Carlo Marsonet ha studiato Scienze internazionali e diplomatiche presso l’Università di Genova e l’Università di Bologna, sede di Forlì. È PhD candidate in Politics: History, Theory, Science alla Luiss Guido Carli, Roma. Scrive sul blog della Fondazione Luigi Einaudi e collabora con Mente Politica. Ha pubblicato: Democrazia senza comunità. Il populismo quale reazione collettivistica alla modernità, in «Rivista di politica», n. 3/2018, pp. 59-70.
Chi scrive è un (consapevole) prodotto della massificazione scolastica. Le parole utilizzate non sono scelte a caso, bensì rinviano a certi, precisi significati di cui le si vuole dotare. Usare “prodotto” dà l’idea, o perlomeno vorrebbe rendere l’idea, di un fatto assai preoccupante: la scuola, intesa in senso generale, ma certamente con uno sguardo rivolto maggiormente a istituti superiori e università che dovrebbero formare personalità raziocinanti e allenate a quella che Russell Kirk chiamava immaginazione morale, non si prefigge più di dotare i discenti di una forma mentis adulta, di coltivare persone, per usare una ficcante espressione di Salvador de Madariaga, in grado di stare in piedi.

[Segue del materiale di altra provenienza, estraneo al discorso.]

Lemma projected_cases rel d ks :
  relation_wf rel d → ks ⊆ Implemented_variables rel →
  match Implemented_projected rel d ks with
  | Ret (c, _) => run_rel (≡ₚ) (run c)
      (let! l := rel_run rel d in Ret (wmap (project (Implemented_variables rel) ks) l))
  | Panic _ => attribute_refuses rel d ks
  end.
Proof.
  intros [Hnd Hlen] Hks. destruct rel as [b|r]; simpl.
  - unfold AttributeBinding_projected, import_propose, Domain_forward_propose.
    destruct (forward_propose d !! source_attribute b) as [tr|] eqn:Htr; simpl; [|by left].
    destruct (import_frontier tr (source_attribute b)) as [c btn] eqn:Himp. simpl.
    unfold AttributeBinding_variables, pair_variables. simpl in Hnd.
    unfold AttributeBinding_variables, pair_variables in Hnd.
    destruct (ab_variables b) as [e v] eqn:Hb. simpl in *.
    assert (e ≠ v) as Hev by (apply NoDup_cons in Hnd as [Hn _]; set_solver).
    pose proof (λ x y, proj1 (pair_env b e v x y Hb Hev)) as Hx.
    pose proof (λ x y, proj2 (pair_env b e v x y Hb Hev)) as Hy.
    assert (∀ m : outcome (wlist (Value * Value)),
      (let! l := (let! l := m in Ret (wmap (λ ev, [ev.1; ev.2]) l)) in
       Ret (wmap (project [e; v] ks) l)) =
      (let! l := m in Ret (wmap (project [e; v] ks ∘ (λ ev, [ev.1; ev.2])) l))) as ->.
    { intros [l|]; simpl; [|done]. by rewrite wmap_wmap. }
    repeat case_bool_decide; subst; simpl;
      try (apply attribute_case; intros ev; unfold compose, project; csimpl;
           rewrite ?Hx, ?Hy; done).
    right. unfold attribute_keys. rewrite Hb. set_solver.
  - unfold CollectionRelation_projected, CollectionRelation_variables. case_bool_decide as Heq; simpl.
    + subst ks. apply run_rel_ret_map. intros l Hl.
      rewrite wmap_project_self; [done|done|]. intros t. by apply Hlen.
    + apply run_map_perm. intros l t Hl Ht. apply project_closure_pure; [done|].
      by eapply Hlen.
Qed.

Lemma tuples_by_variables_cases rel d ks :
  relation_wf rel d → ks ⊆ Implemented_variables rel →
  match Implemented_tuples_by_variables rel d ks with
  | Ret (c, _) => run_rel (≡ₚ) (run c)
      (let! l := rel_run rel d in Ret (wmap (keyed (Implemented_variables rel) ks) l))
  | Panic _ => keying_refuses rel d ks
  end.
Proof.
  intros [Hnd Hlen] Hks. destruct rel as [b|r]; simpl.
  - unfold AttributeBinding_tuples_by_variables, import_propose, Domain_forward_propose.
    destruct (forward_propose d !! source_attribute b) as [tr|] eqn:Htr; simpl; [|by left; left].
    destruct (import_frontier tr (source_attribute b)) as [c btn] eqn:Himp. simpl.
    unfold AttributeBinding_variables, pair_variables. simpl in Hnd.
    unfold AttributeBinding_variables, pair_variables in Hnd.
    destruct (ab_variables b) as [e v] eqn:Hb. simpl in *.
    assert (e ≠ v) as Hev by (apply NoDup_cons in Hnd as [Hn _]; set_solver).
    destruct (other_variables_pair e v Hev) as (Ho1 & Ho2 & Ho3 & Ho4).
    pose proof (λ x y, proj1 (pair_env b e v x y Hb Hev)) as Hx.
    pose proof (λ x y, proj2 (pair_env b e v x y Hb Hev)) as Hy.
    assert (∀ m : outcome (wlist (Value * Value)),
      (let! l := (let! l := m in Ret (wmap (λ ev, [ev.1; ev.2]) l)) in
       Ret (wmap (keyed [e; v] ks) l)) =
      (let! l := m in Ret (wmap (keyed [e; v] ks ∘ (λ ev, [ev.1; ev.2])) l))) as ->.
    { intros [l|]; simpl; [|done]. by rewrite wmap_wmap. }
    repeat case_bool_decide; subst; simpl;
      try (apply attribute_case; intros ev; unfold compose, keyed, project;
           rewrite ?Ho1, ?Ho2, ?Ho3, ?Ho4; csimpl; rewrite ?Hx, ?Hy; done).
    left. right. unfold attribute_keys. rewrite Hb. set_solver.
  - unfold CollectionRelation_tuples_by_variables, CollectionRelation_variables.
    unfold CollectionRelation_binds. simpl in *. unfold CollectionRelation_variables in *.
    set (vs := cr_variables r) in *. case_bool_decide as Heq; [subst ks; simpl|].
    { apply run_map_perm. intros l t Hl Ht. unfold keyed. rewrite project_self by (eauto).
      by rewrite other_variables_self. }
    case_bool_decide as Hnil; [subst ks; simpl|].
    { apply run_map_perm. intros l t Hl Ht. unfold keyed.
      by rewrite other_variables_nil, project_self by eauto. }
    destruct (Nat.ltb_spec (length vs) (length ks)) as [Hlong|_]; [by right|].
    destruct (key_offsets_pure vs ks Hks) as (ixs & Hixs & Hix & ->). simpl.
    apply run_map_perm. intros l t Hl Ht.
    rewrite (mapM_index vs t ixs) by eauto. simpl.
    rewrite (mapM_index vs t); [|done|by eauto|].
    + simpl. rewrite Hixs. unfold keyed, project, other_variables.
      pose proof (filter_imap_snd (λ x, x ∉ ks) id vs) as Hf.
      change (imap (λ j, pair (id j)) vs) with (imap pair vs) in Hf. by rewrite Hf.
    + intros i x [_ Hin]%list_elem_of_filter.
      apply (imap_pair_elem id) in Hin as (j & -> & Hj). done.
Qed.
(** (projecting and partitioning relations).  For a well-formed relation and
    some of its variables, projecting onto them yields its tuples restricted to
    the values of those variables, in the requested order, and partitioning by
    them splits every tuple into those values and the values of the remaining
    variables in their original order, weights kept.  Building either panics
    only for an attribute, and only when it has no forward index or the list is
    none of the four it supports, or, when partitioning, when there are more key
    variables than the relation has; running it never adds a panic. *)
Theorem relation_accessors_spec rel d ks :
  relation_wf rel d → ks ⊆ Implemented_variables rel →
  match Implemented_projected rel d ks with
  | Ret (c, _) => run_rel (≡ₚ) (run c)
      (let! l := rel_run rel d in Ret (wmap (project (Implemented_variables rel) ks) l))
  | Panic _ => attribute_refuses rel d ks
  end ∧
  match Implemented_tuples_by_variables rel d ks with
  | Ret (c, _) => run_rel (≡ₚ) (run c)
      (let! l := rel_run rel d in Ret (wmap (keyed (Implemented_variables rel) ks) l))
  | Panic _ => keying_refuses rel d ks
  end.
Proof. split; [by apply projected_cases|by apply tuples_by_variables_cases]. Qed.
End relation_theorems.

La scuola odierna, semplicemente, ha come scopo quello di sfornare in serie l’uomo medio ovvero l’uomo-massa. L’ideale, ammesso che di ciò si possa parlare, è insomma disporre di tante piccole menti, ciascuna uguale all’altra in modo tale che non emergano aspre divergenze, non si rompa quell’uniformità di vedute, di cui già Alexis de Tocqueville parlava, e che, in definitiva, non si rechi danno alla tenuta sociale. Non vi sono più persone ciascuna delle quali cerca di vivere cooperando con le altre, compiendo scelte e sviluppando un senso di responsabilità morale, e dotate di un proprio bagaglio culturale di idee, conoscenze, propositi. Rimane invece l’uomo, nudo e inerme, in balia del disorientamento in quanto eterodiretto e incapace di indipendenza: esso è sprovvisto di qualsiasi contenuto morale, poiché il senso dell’esistenza dipende ormai solo da ciò che non collide con le aspirazioni e i valori collettivi, ledendo così il senso più alto di una vita degna di essere vissuta, improntata al senso di umana e responsabile libertà.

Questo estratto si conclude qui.